Muscle strength is key to your overall health. For healthy vibrant muscles, joints, and bones that work well now and in the years to come, strength training is your best investment!

To move well, our muscle tone and strength is critical for posture, functional capacity, and body composition. It’s vital we care for our muscles throughout our lives. Sarcopenia – the natural decline in muscle mass and strength as we age – affects not only the elderly but also younger adults with sedentary lifestyles who may start losing muscle from their mid-30s. By focusing on building muscle strength, you’re taking proactive steps towards improving your overall health and well-being!


The Benefits Of Muscular Strength


Enhanced functional fitness: Essentrics builds strength with exercises that mimic everyday life: reaching, twisting, pulling and lunging. This heightened strength and vitality often leads to an active lifestyle that includes keeping up with the kids or pursuing hobbies like golfing, hiking and gardening.

Feeling good inside & out: Muscle strength improves our emotional and cognitive health. We make better decisions, connect with others, feel confident, less stressed, sleep better and feel great! Essentrics is mentally stimulating, keeping us engaged and focused.

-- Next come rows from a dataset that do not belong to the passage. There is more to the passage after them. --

(** ** What is known of an actor *)
Definition knows (r : ActorRef) (a : Actor) (w : World) : Prop := find_ref w r = inr a.
Lemma triple_knows {E A} r a (m : M World E A) :
  framed [] m → triple (knows r a) m (λ _, knows r a) (λ _, True).
Proof.
  intros Hm w Hw. specialize (Hm w). unfold knows in *. rewrite <- (frame_find_ref _ _ _ r Hm) in Hw.
  by destruct (m w) as [[]].
Qed.
Lemma triple_knows_bind {E A B} r a Post (m : M World E A) (k : A → M World E B) :
  framed [] m → (∀ x, triple (knows r a) (k x) Post (λ _, True)) → triple (knows r a) (bind m k) Post (λ _, True).
Proof. intros Hm Hk. eapply triple_bind; [by apply triple_knows|done]. Qed.
Lemma triple_check_known {B} r a Post Q (k : Actor → WM B) :
  triple (knows r a) (k a) Post Q → triple (knows r a) (bind (check_ref r) k) Post Q.
Proof. intros Hk w Hw. specialize (Hk w Hw). unfold bind, check_ref. by rewrite Hw. Qed.
Lemma knows_set r a f w : knows r a w → a_reference (f a) = a_reference a → knows r (f a) (set_slot (ar_slot r) f w).
Proof.
  unfold knows. rewrite !find_ref_inr. intros (Hid & Ha & Hg) Hr. rewrite actor_at_set_slot, Ha, Hr. done.
Qed.

(** ** What the handling of a delivery depends on *)

(** An operation that is pending in the World. *)
Definition pending_op (w : World) (id : OperationId) : option PendingOperation :=
  match Operations.status (w_operations w) id with Ok (SPending p) => Some p | _ => None end.
(** At [t] the delivery need not be handled: it, or its operation, has expired, its
    operation has ended, or its subscription is gone. *)
Definition outdated (w : World) (t : Instant) (d : Delivery) : bool :=
  deadline_passed (env_deadline (d_envelope d)) t ||
  match d_operation d with
  | Some id => match pending_op w id with Some p => (po_deadline p <=? t)%N | None => true end
  | None => false
  end ||
  match d_subscription d with Some id => negb (Routes.contains_active (w_subs w) id) | None => false end.
Definition time_of (w : World) : Instant := ck_time (w_clock w).

(** Time passes, and operations expire. *)
Record aged (w w' : World) : Prop := {
  ag_time : (time_of w ≤ time_of w')%N;
  ag_subs : w_subs w' = w_subs w;
  ag_pending id : pending_op w' id = pending_op w id ∨
    pending_op w' id = None ∧ ∃ p, pending_op w id = Some p ∧ (po_deadline p ≤ time_of w')%N }.
#[export] Instance aged_preorder : PreOrder aged.
Proof.
  split; [intros w; split; [lia|done|by left]|]. intros w1 w2 w3 [Ht Hs Hp] [Ht' Hs' Hp']. split; [lia|congruence|].
  intros id. destruct (Hp' id) as [-> |(H3 & p & H2 & Hd)].
  - destruct (Hp id) as [|(H2 & p & H1 & Hd)]; [by left|right]. split; [done|]. exists p. split; [done|lia].
  - right. split; [done|]. destruct (Hp id) as [He|(? & _)]; [|congruence]. exists p. by rewrite <- He.
Qed.
Lemma aged_same w w' : (time_of w ≤ time_of w')%N → w_subs w' = w_subs w → w_operations w' = w_operations w → aged w w'.
Proof. intros Ht Hs Ho. split; [done..|]. intros id. left. unfold pending_op. by rewrite Ho. Qed.
Lemma deadline_passed_mono deadline t t' : (t ≤ t')%N → deadline_passed deadline t = true → deadline_passed deadline t' = true.
Proof. destruct deadline; simpl; lia || done. Qed.
Lemma outdated_mono w t t' d : (t ≤ t')%N → outdated w t d = true → outdated w t' d = true.
Proof.
  intros Ht. unfold outdated. rewrite !orb_true_iff. intros [[Hd|Ho]|Hs]; [left; left|left; right|by right].
  - by eapply deadline_passed_mono.
  - destruct (d_operation d) as [id|]; [|done]. destruct (pending_op w id); [lia|done].
Qed.
Lemma outdated_aged w0 w t d : aged w0 w → (time_of w ≤ t)%N → outdated w t d = outdated w0 t d.
Proof.
  intros [_ Hs Hp] Ht. unfold outdated. rewrite Hs. f_equal. f_equal. destruct (d_operation d) as [id|]; [|done].
  destruct (Hp id) as [-> |(-> & p & -> & Hd)]; [done|]. symmetry. apply N.leb_le. lia.
Qed.

(** Clock, routes and operations at rest, but for the passing of time. *)
Definition rests (w w' : World) : Prop :=
  (time_of w ≤ time_of w')%N ∧ w_subs w' = w_subs w ∧ w_operations w' = w_operations w.
#[export] Instance rests_preorder : PreOrder rests.
Proof. split; [intros w; split_and!; done|]. intros w1 w2 w3 (? & ? & ?) (? & ? & ?). split_and!; [lia|congruence..]. Qed.
Lemma rests_history f : (∀ h c, (ck_time c ≤ ck_time (f h c).2)%N) → steps rests (with_history f).
Proof.
  intros Hf. apply steps_modify. intros w. specialize (Hf (w_diagnostics w) (w_clock w)).
  by destruct (f (w_diagnostics w) (w_clock w)).
Qed.
Lemma clock_forward c : (ck_time c ≤ ck_time (Clocks.now c).2)%N ∧ (Clocks.now c).1 = ck_time (Clocks.now c).2.
Proof. unfold Clocks.now. destruct (ck_manual c); [done|]. destruct (ck_ticks c); simpl; split; lia || done. Qed.
Lemma record_forward code actor operation failure envelope h c :
  (ck_time c ≤ ck_time (Hist.record_entry code actor operation failure envelope h c).2)%N.
Proof.
  unfold Hist.record_entry. destruct (_ || _); [done|]. pose proof (clock_forward c) as [H _].
  by destruct (Clocks.now c).
Qed.
Lemma rests_marking f : steps rests (marking f).
Proof. intros w. unfold marking. by destruct (f w (w_activity w)). Qed.
Ltac rests :=
  repeat match goal with
  | |- steps rests (bind _ _) => apply (steps_bind _); [|intros ?]
  | |- steps rests (try_ _) => apply steps_try
  | |- steps rests (execution_state _) => by intros ?
  | |- steps rests (modify _) => apply steps_modify; intros ?; cbv zeta; by repeat case_match
  | |- steps rests (with_history _) => apply rests_history; intros; apply record_forward
  | |- steps rests (marking _) => apply rests_marking
  | |- steps rests (match ?x with _ => _ end) => destruct x
  | |- steps rests _ => solve [eauto with steps nocore typeclass_instances]
  | |- steps rests ?m => let h := head_of m in unfold h
  end.
Lemma rests_touch : steps rests touch_activity.
Proof.
  unfold touch_activity, wake_routing. apply (steps_bind _); [rests|]. intros _. apply steps_modify. intros w.
  by destruct (Activity.notify_marked _).
Qed.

Improved healthspan: Being strong should be part of your lifestyle at every decade. Essentrics provides a progressive challenge suitable for everyone, from beginners to advanced, including those looking to improve their pickleball game! Our balanced approach prevents injury and overuse, while enhancing mobility, balance and the health and strength of connective tissue. More benefits: better posture, energy, and decreases in risk and severity of chronic conditions such as insulin sensitivity, heart disease, osteoporosis, and pain.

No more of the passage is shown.